[RECORDS SUPPLIED — start]

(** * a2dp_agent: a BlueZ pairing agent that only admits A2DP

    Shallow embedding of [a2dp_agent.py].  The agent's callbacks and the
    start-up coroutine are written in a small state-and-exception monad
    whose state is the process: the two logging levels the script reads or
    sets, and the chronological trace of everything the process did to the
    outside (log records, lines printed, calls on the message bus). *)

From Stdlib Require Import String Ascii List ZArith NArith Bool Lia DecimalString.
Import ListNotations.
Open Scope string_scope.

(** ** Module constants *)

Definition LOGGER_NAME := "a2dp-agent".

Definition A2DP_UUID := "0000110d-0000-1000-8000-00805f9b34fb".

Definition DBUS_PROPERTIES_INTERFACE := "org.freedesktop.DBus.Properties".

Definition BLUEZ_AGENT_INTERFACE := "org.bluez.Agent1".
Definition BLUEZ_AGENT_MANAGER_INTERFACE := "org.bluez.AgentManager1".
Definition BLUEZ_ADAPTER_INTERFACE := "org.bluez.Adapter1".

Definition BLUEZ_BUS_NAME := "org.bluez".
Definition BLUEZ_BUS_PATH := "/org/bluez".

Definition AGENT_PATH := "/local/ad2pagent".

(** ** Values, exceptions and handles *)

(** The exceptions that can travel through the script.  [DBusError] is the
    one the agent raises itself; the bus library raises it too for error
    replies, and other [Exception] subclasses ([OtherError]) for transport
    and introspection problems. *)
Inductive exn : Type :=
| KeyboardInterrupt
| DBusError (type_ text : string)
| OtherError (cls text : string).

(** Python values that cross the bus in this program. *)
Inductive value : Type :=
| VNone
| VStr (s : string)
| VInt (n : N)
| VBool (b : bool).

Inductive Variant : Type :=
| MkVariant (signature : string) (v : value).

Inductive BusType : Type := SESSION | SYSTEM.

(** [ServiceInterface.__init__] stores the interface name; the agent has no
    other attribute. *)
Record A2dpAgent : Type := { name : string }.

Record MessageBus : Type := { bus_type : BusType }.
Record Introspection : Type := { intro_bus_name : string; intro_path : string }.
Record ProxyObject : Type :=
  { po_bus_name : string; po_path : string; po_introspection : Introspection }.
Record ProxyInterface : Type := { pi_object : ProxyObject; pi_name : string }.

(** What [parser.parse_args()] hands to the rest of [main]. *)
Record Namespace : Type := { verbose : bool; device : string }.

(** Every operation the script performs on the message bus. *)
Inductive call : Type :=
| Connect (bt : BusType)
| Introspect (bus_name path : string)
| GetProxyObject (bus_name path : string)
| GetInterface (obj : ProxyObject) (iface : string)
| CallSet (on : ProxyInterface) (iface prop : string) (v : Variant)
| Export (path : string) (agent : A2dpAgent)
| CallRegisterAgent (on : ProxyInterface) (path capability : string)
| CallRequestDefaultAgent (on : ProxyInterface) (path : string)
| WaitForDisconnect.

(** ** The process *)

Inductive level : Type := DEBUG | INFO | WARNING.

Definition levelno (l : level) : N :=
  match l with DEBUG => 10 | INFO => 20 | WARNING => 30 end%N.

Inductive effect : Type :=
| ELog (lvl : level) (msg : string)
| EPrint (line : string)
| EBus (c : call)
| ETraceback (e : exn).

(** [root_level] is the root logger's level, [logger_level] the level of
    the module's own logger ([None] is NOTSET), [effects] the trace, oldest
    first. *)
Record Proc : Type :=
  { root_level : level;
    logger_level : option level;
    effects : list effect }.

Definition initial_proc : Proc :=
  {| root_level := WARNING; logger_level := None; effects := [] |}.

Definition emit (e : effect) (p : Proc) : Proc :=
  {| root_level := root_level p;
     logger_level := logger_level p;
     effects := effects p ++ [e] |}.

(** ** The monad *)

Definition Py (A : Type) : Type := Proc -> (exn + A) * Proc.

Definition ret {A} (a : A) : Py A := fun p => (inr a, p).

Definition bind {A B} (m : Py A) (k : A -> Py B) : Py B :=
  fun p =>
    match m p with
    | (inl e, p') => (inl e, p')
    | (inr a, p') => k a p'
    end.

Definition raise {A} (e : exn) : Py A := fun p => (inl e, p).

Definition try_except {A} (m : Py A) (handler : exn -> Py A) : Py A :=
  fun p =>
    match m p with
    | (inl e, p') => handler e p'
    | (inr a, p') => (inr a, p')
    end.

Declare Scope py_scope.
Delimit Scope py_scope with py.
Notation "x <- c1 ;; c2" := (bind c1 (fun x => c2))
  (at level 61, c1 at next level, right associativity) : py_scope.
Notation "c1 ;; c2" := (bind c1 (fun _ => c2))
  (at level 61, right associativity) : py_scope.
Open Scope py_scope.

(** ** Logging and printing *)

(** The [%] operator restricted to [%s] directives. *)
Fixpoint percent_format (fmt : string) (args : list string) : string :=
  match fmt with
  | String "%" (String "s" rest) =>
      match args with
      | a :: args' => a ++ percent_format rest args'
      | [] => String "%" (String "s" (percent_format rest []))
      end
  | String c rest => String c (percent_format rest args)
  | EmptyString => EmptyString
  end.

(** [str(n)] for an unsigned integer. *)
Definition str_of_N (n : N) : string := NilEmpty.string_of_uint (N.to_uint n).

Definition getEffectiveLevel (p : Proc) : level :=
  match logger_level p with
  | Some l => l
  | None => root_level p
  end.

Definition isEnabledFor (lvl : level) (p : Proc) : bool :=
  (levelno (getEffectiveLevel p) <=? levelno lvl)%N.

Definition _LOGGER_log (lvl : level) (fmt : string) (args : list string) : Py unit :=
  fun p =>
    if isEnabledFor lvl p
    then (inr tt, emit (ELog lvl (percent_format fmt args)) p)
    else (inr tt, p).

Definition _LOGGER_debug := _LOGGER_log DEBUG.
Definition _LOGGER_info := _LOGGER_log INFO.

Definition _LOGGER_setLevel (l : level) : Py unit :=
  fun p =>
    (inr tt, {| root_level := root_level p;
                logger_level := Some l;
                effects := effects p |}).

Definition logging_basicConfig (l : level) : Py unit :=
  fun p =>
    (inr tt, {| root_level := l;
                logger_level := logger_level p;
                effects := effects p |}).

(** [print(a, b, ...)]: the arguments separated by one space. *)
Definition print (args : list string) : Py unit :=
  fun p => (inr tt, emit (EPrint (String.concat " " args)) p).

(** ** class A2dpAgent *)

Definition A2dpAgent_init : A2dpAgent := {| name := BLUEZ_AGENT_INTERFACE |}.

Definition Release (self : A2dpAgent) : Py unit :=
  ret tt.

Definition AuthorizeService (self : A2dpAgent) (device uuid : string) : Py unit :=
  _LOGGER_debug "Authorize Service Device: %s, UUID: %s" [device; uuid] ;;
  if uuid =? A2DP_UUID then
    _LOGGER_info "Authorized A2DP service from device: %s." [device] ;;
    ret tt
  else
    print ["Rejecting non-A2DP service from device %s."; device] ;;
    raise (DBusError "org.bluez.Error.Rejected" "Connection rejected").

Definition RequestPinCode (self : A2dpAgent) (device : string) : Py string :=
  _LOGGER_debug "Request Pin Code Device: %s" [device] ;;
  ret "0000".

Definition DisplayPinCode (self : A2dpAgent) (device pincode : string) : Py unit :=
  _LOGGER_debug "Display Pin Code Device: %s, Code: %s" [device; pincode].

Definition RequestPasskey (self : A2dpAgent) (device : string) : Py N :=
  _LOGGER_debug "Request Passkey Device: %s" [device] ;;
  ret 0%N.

[RECORDS SUPPLIED — finish]

WHAT TO WORK ON: Please write out the entries above in full, exactly as they read.

OUTPUT OF THE EXERCISE:
(** * a2dp_agent: a BlueZ pairing agent that only admits A2DP

    Shallow embedding of [a2dp_agent.py].  The agent's callbacks and the
    start-up coroutine are written in a small state-and-exception monad
    whose state is the process: the two logging levels the script reads or
    sets, and the chronological trace of everything the process did to the
    outside (log records, lines printed, calls on the message bus). *)

From Stdlib Require Import String Ascii List ZArith NArith Bool Lia DecimalString.
Import ListNotations.
Open Scope string_scope.

(** ** Module constants *)

Definition LOGGER_NAME := "a2dp-agent".

Definition A2DP_UUID := "0000110d-0000-1000-8000-00805f9b34fb".

Definition DBUS_PROPERTIES_INTERFACE := "org.freedesktop.DBus.Properties".

Definition BLUEZ_AGENT_INTERFACE := "org.bluez.Agent1".
Definition BLUEZ_AGENT_MANAGER_INTERFACE := "org.bluez.AgentManager1".
Definition BLUEZ_ADAPTER_INTERFACE := "org.bluez.Adapter1".

Definition BLUEZ_BUS_NAME := "org.bluez".
Definition BLUEZ_BUS_PATH := "/org/bluez".

Definition AGENT_PATH := "/local/ad2pagent".

(** ** Values, exceptions and handles *)

(** The exceptions that can travel through the script.  [DBusError] is the
    one the agent raises itself; the bus library raises it too for error
    replies, and other [Exception] subclasses ([OtherError]) for transport
    and introspection problems. *)
Inductive exn : Type :=
| KeyboardInterrupt
| DBusError (type_ text : string)
| OtherError (cls text : string).

(** Python values that cross the bus in this program. *)
Inductive value : Type :=
| VNone
| VStr (s : string)
| VInt (n : N)
| VBool (b : bool).

Inductive Variant : Type :=
| MkVariant (signature : string) (v : value).

Inductive BusType : Type := SESSION | SYSTEM.

(** [ServiceInterface.__init__] stores the interface name; the agent has no
    other attribute. *)
Record A2dpAgent : Type := { name : string }.

Record MessageBus : Type := { bus_type : BusType }.
Record Introspection : Type := { intro_bus_name : string; intro_path : string }.
Record ProxyObject : Type :=
  { po_bus_name : string; po_path : string; po_introspection : Introspection }.
Record ProxyInterface : Type := { pi_object : ProxyObject; pi_name : string }.

(** What [parser.parse_args()] hands to the rest of [main]. *)
Record Namespace : Type := { verbose : bool; device : string }.

(** Every operation the script performs on the message bus. *)
Inductive call : Type :=
| Connect (bt : BusType)
| Introspect (bus_name path : string)
| GetProxyObject (bus_name path : string)
| GetInterface (obj : ProxyObject) (iface : string)
| CallSet (on : ProxyInterface) (iface prop : string) (v : Variant)
| Export (path : string) (agent : A2dpAgent)
| CallRegisterAgent (on : ProxyInterface) (path capability : string)
| CallRequestDefaultAgent (on : ProxyInterface) (path : string)
| WaitForDisconnect.

(** ** The process *)

Inductive level : Type := DEBUG | INFO | WARNING.

Definition levelno (l : level) : N :=
  match l with DEBUG => 10 | INFO => 20 | WARNING => 30 end%N.

Inductive effect : Type :=
| ELog (lvl : level) (msg : string)
| EPrint (line : string)
| EBus (c : call)
| ETraceback (e : exn).

(** [root_level] is the root logger's level, [logger_level] the level of
    the module's own logger ([None] is NOTSET), [effects] the trace, oldest
    first. *)
Record Proc : Type :=
  { root_level : level;
    logger_level : option level;
    effects : list effect }.

Definition initial_proc : Proc :=
  {| root_level := WARNING; logger_level := None; effects := [] |}.

Definition emit (e : effect) (p : Proc) : Proc :=
  {| root_level := root_level p;
     logger_level := logger_level p;
     effects := effects p ++ [e] |}.

(** ** The monad *)

Definition Py (A : Type) : Type := Proc -> (exn + A) * Proc.

Definition ret {A} (a : A) : Py A := fun p => (inr a, p).

Definition bind {A B} (m : Py A) (k : A -> Py B) : Py B :=
  fun p =>
    match m p with
    | (inl e, p') => (inl e, p')
    | (inr a, p') => k a p'
    end.

Definition raise {A} (e : exn) : Py A := fun p => (inl e, p).

Definition try_except {A} (m : Py A) (handler : exn -> Py A) : Py A :=
  fun p =>
    match m p with
    | (inl e, p') => handler e p'
    | (inr a, p') => (inr a, p')
    end.

Declare Scope py_scope.
Delimit Scope py_scope with py.
Notation "x <- c1 ;; c2" := (bind c1 (fun x => c2))
  (at level 61, c1 at next level, right associativity) : py_scope.
Notation "c1 ;; c2" := (bind c1 (fun _ => c2))
  (at level 61, right associativity) : py_scope.
Open Scope py_scope.

(** ** Logging and printing *)

(** The [%] operator restricted to [%s] directives. *)
Fixpoint percent_format (fmt : string) (args : list string) : string :=
  match fmt with
  | String "%" (String "s" rest) =>
      match args with
      | a :: args' => a ++ percent_format rest args'
      | [] => String "%" (String "s" (percent_format rest []))
      end
  | String c rest => String c (percent_format rest args)
  | EmptyString => EmptyString
  end.

(** [str(n)] for an unsigned integer. *)
Definition str_of_N (n : N) : string := NilEmpty.string_of_uint (N.to_uint n).

Definition getEffectiveLevel (p : Proc) : level :=
  match logger_level p with
  | Some l => l
  | None => root_level p
  end.

Definition isEnabledFor (lvl : level) (p : Proc) : bool :=
  (levelno (getEffectiveLevel p) <=? levelno lvl)%N.

Definition _LOGGER_log (lvl : level) (fmt : string) (args : list string) : Py unit :=
  fun p =>
    if isEnabledFor lvl p
    then (inr tt, emit (ELog lvl (percent_format fmt args)) p)
    else (inr tt, p).

Definition _LOGGER_debug := _LOGGER_log DEBUG.
Definition _LOGGER_info := _LOGGER_log INFO.

Definition _LOGGER_setLevel (l : level) : Py unit :=
  fun p =>
    (inr tt, {| root_level := root_level p;
                logger_level := Some l;
                effects := effects p |}).

Definition logging_basicConfig (l : level) : Py unit :=
  fun p =>
    (inr tt, {| root_level := l;
                logger_level := logger_level p;
                effects := effects p |}).

(** [print(a, b, ...)]: the arguments separated by one space. *)
Definition print (args : list string) : Py unit :=
  fun p => (inr tt, emit (EPrint (String.concat " " args)) p).

(** ** class A2dpAgent *)

Definition A2dpAgent_init : A2dpAgent := {| name := BLUEZ_AGENT_INTERFACE |}.

Definition Release (self : A2dpAgent) : Py unit :=
  ret tt.

Definition AuthorizeService (self : A2dpAgent) (device uuid : string) : Py unit :=
  _LOGGER_debug "Authorize Service Device: %s, UUID: %s" [device; uuid] ;;
  if uuid =? A2DP_UUID then
    _LOGGER_info "Authorized A2DP service from device: %s." [device] ;;
    ret tt
  else
    print ["Rejecting non-A2DP service from device %s."; device] ;;
    raise (DBusError "org.bluez.Error.Rejected" "Connection rejected").

Definition RequestPinCode (self : A2dpAgent) (device : string) : Py string :=
  _LOGGER_debug "Request Pin Code Device: %s" [device] ;;
  ret "0000".

Definition DisplayPinCode (self : A2dpAgent) (device pincode : string) : Py unit :=
  _LOGGER_debug "Display Pin Code Device: %s, Code: %s" [device; pincode].

Definition RequestPasskey (self : A2dpAgent) (device : string) : Py N :=
  _LOGGER_debug "Request Passkey Device: %s" [device] ;;
  ret 0%N.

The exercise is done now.